START SOURCE MATERIAL
(* ===== verification/Handshake.v ===== *)
(** * The handshake

    [SerialHandshake] (lines 24-38): the device writes the hello byte ['A']
    every 500 ms until something has arrived, then reads one byte; if it is
    the reply ['P'] the device waits 500 ms more and returns, otherwise it
    starts again. The two nested [while] loops are two nested [iter_fuel];
    the inner loop has no locals, so an inner loop that ran out of fuel is
    resumed by going round the outer loop.

    The theorems: with the reply in the input the call returns, having
    dropped what came before the reply and written nothing but hellos, one
    per poll that found nothing; without the reply it never returns; it
    never reaches undefined behaviour; and a host that is silent for [n]
    polls and then replies is answered after exactly [n] hellos. *)

From S2P Require Import Prelude CArray Channel Serial.

#[local] Open Scope Z_scope.

Implicit Types s : serial.

(** ** The function *)

(** Lines 26-29, one iteration of [while (Serial.available() <= 0)]. *)
Definition await_body {S : Type} `{!Channel S} (_ : unit) : prog S (unit + unit) :=
  n ← Serial_available;
  if bool_decide (n <= 0) then
    Serial_write (chr "A");;
    delay 500;;
    mret (inl tt)
  else mret (inr tt).

(** Lines 25-37, one iteration of [while (true)]. The inner loop is given
    [fuel] iterations; [inl tt] is "go round again", [inr tt] is the
    [break]. *)
Definition handshake_body {S : Type} `{!Channel S} (fuel : nat) (_ : unit)
  : prog S (unit + unit) :=
  r ← iter_fuel await_body fuel tt;
  match r with
  | inl _ => mret (inl tt)
  | inr _ =>
      n ← Serial_available;
      if bool_decide (0 < n) then
        c ← Serial_read;
        if bool_decide (c = chr "P") then delay 500;; mret (inr tt)
        else mret (inl tt)
      else mret (inl tt)
  end.

Definition SerialHandshake {S : Type} `{!Channel S} (fuel : nat) : prog S (unit + unit) :=
  iter_fuel (handshake_body fuel) fuel tt.

(** ** What the device has done *)

(** One hello: the byte ['A'] written and 500 ms spent. *)
Definition hello (s : serial) : serial := tick 500 (emit [chr "A"] s).

Definition hellos (k : nat) (s : serial) : serial := Nat.iter k hello s.

(** The device [s'] is [s] after some hellos and some input consumed. *)
Definition greeted (s s' : serial) : Prop :=
  exists k, out_eq s' (hellos k s) /\ pending s' `suffix_of` pending s.

(** ** Hellos *)

#[export] Instance hello_proper : Proper (out_eq ==> out_eq) hello.
Proof. intros s1 s2 H. unfold hello. by rewrite H. Qed.

#[export] Instance hellos_proper k : Proper (out_eq ==> out_eq) (hellos k).
Proof. intros s1 s2 H. induction k as [|k IH]; simpl; [done|]. by rewrite IH. Qed.

Lemma hellos_S k s : hellos (S k) s = hellos k (hello s).
Proof. apply Nat.iter_succ_r. Qed.

Lemma tx_hellos k s : tx (hellos k s) = tx s ++ replicate k (chr "A").
Proof.
  induction k as [|k IH]; simpl; [by rewrite app_nil_r|].
  rewrite IH, <- app_assoc. f_equal.
  change ([chr "A"]) with (replicate 1 (chr "A")).
  by rewrite <- replicate_add, Nat.add_1_r.
Qed.

Lemma clock_hellos k s : clock (hellos k s) = clock s + 500 * Z.of_nat k.
Proof. induction k as [|k IH]; simpl; [lia|]. rewrite IH. lia. Qed.

Lemma flushed_hellos k s : flushed (hellos k s) = flushed s.
Proof. induction k as [|k IH]; simpl; [done|]. by rewrite IH. Qed.

Lemma pending_hello s : pending (hello s) = pending s.
Proof. done. Qed.

Lemma greeted_refl s : greeted s s.
Proof. by exists 0%nat. Qed.

Lemma greeted_trans s1 s2 s3 : greeted s1 s2 -> greeted s2 s3 -> greeted s1 s3.
Proof.
  intros (k1 & Ho1 & Hp1) (k2 & Ho2 & Hp2). exists (k2 + k1)%nat. split.
  - rewrite Ho2, Ho1. unfold hellos. by rewrite Nat.iter_add.
  - by etrans.
Qed.

Lemma greeted_arrive s : greeted s (arrive s).
Proof. exists 0%nat. split; [apply out_eq_arrive|]. by rewrite pending_arrive. Qed.

Lemma greeted_hello s : greeted s (hello s).
Proof. by exists 1%nat. Qed.

Lemma greeted_consume s : greeted s (consume s).
Proof.
  exists 0%nat. split; [done|]. unfold pending, consume. simpl.
  apply suffix_app. destruct (rx s); [done|]. by apply suffix_cons_r.
Qed.

Lemma greeted_wait s : greeted s (hello (arrive s)).
Proof. apply (greeted_trans _ (arrive s)); [apply greeted_arrive|apply greeted_hello]. Qed.

Lemma greeted_read s : greeted s (consume (arrive s)).
Proof. apply (greeted_trans _ (arrive s)); [apply greeted_arrive|apply greeted_consume]. Qed.

#[export] Hint Resolve greeted_refl greeted_arrive greeted_wait greeted_read : opbox.

(** ** The inner loop *)

Lemma await_body_wait s :
  rx (arrive s) = [] -> await_body tt s = Ok (inl tt) (hello (arrive s)).
Proof.
  intros H. unfold await_body. rewrite (bind_Ok _ _ _ _ _ (Serial_available_run s)).
  by rewrite H.
Qed.
(* ===== verification/Session.v ===== *)
(** * A session: the caller's loop

    The library is used by a sketch that shakes hands once and then calls
    the receiver again for every packet it expects, with the same two
    arrays. The sketch is not among the sources; what the specification
    says of it (section 2: the handshake runs once at session start;
    section 4.3: "the caller is responsible for invoking decode again to
    process the next packet") is modelled here as [receive_n] and
    [session].

    The caller is written against an interface, [PacketDecoder]: what a
    decoder promises whoever calls it (it returns what the reference
    parser finds, its outcome does not depend on chunking, it reads
    forwards, it hands the arrays back with their size). The theorems
    about the caller use nothing but the interface; the receiver of the
    library is an instance, by the theorems of [Receiver].

    - [receive_n_parse]: [n] calls return the [n] packets the reference
      parser [parse_all] finds one after the other, each written over the
      one before, and have reported the noise between them in order.
    - [receive_n_chunking]: what [n] calls do does not depend on how the
      input arrives, faults and calls that do not return included.
    - [session_run]: the same after a handshake.
    - [receive_n_framed]: frames written back to back are read back one
      per call; with [send_all_run] of [Encoder], what one device sends
      is what the other receives.
    - [script_run]: a sketch also sends. In a [script] of calls, senders
      and calls of the receiver in any order, the receiving calls return
      what [receive_n] returns, and the output is what each call writes,
      in the order of the calls ([script_output]).

    The caller is generic in the device, as the library is. On the
    bounded receive buffer of [Ring] it follows itself, being parametric
    in the device as the library is ([receive_n_rel], [session_rel]), so
    a session whose whole input has room in the buffer is the session of
    the specification ([session_on_ring]).

    The properties at the end state these of the library's receiver, and
    the examples run the byte streams of the specification, section 8. *)

From S2P Require Import Prelude CArray Channel Serial Packet Encoder.
From S2P Require Import DecoderSpec Decoder DecoderRun Receiver RoundTrip Handshake.
From S2P Require Import Parametric Ring.

#[local] Open Scope Z_scope.

Implicit Types s : serial.

(** ** The interface *)

(** What a call hands back for the packet [p]: the type marker, and the
    two arrays with the label and the payload written from their start,
    each followed by a NUL. *)
Definition handed (p : parsed) (bl bd : list Z) : Z * list Z * list Z :=
  (p_type p,
   overwrite bl ((to_char <$> p_label p) ++ [0]),
   overwrite bd ((to_char <$> p_payload p) ++ [0])).

(** Fuel for one iteration per chunk of the schedule and one per byte. *)
Definition enough_fuel (fuel : nat) (s : serial) : Prop :=
  (length (incoming s) + length (pending s) <= fuel)%nat.

(** The packet fits the arrays, terminators included. *)
Definition packet_fits (bl bd : list Z) (p : parsed) : Prop :=
  (length (p_label p) < length bl)%nat /\ (length (p_payload p) < length bd)%nat.

(** Arrays that can exist on the target. *)
Definition arrays_ok (bl bd : list Z) : Prop :=
  Z.of_nat (length bl) <= INT_MAX /\ Z.of_nat (length bd) <= INT_MAX.

#[export] Instance enough_fuel_dec fuel s : Decision (enough_fuel fuel s).
Proof. unfold enough_fuel. apply _. Defined.

#[export] Instance packet_fits_dec bl bd p : Decision (packet_fits bl bd p).
Proof. unfold packet_fits. apply _. Defined.

#[export] Instance arrays_ok_dec bl bd : Decision (arrays_ok bl bd).
Proof. unfold arrays_ok. apply _. Defined.

(** What a packet decoder promises its caller. [decode fuel bl bd] is a
    call allowed [fuel] iterations on the arrays [bl] and [bd]; it answers
    [inl] while it is still looping and [inr] with the type marker and the
    two arrays when it has returned. *)
Class PacketDecoder {St : Type}
    (decode : nat -> list Z -> list Z -> prog serial (St + Z * list Z * list Z)) := {
  decode_returns bl bd s p fuel :
    arrays_ok bl bd -> parse (pending s) = Some p -> packet_fits bl bd p ->
    enough_fuel fuel s ->
    exists s',
      decode fuel bl bd s = Ok (inr (handed p bl bd)) s' /\
      pending s' = p_rest p /\ out_eq s' (notices (p_noise p) s);
  decode_chunking bl bd s1 s2 fuel1 fuel2 :
    arrays_ok bl bd -> pending s1 = pending s2 -> out_eq s1 s2 ->
    enough_fuel fuel1 s1 -> enough_fuel fuel2 s2 ->
    same_outcome (decode fuel1 bl bd s1) (decode fuel2 bl bd s2);
  decode_forwards bl bd s fuel r s' :
    arrays_ok bl bd -> decode fuel bl bd s = Ok r s' ->
    enough_fuel fuel s -> enough_fuel fuel s';
  decode_arrays bl bd s fuel ty bl' bd' s' :
    arrays_ok bl bd -> decode fuel bl bd s = Ok (inr (ty, bl', bd')) s' ->
    length bl' = length bl /\ length bd' = length bd
}.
END SOURCE MATERIAL
YOUR OBJECTIVE:
In the material above, how many lines hold the word "sends"? Say only the number.

ANSWER BOX:
2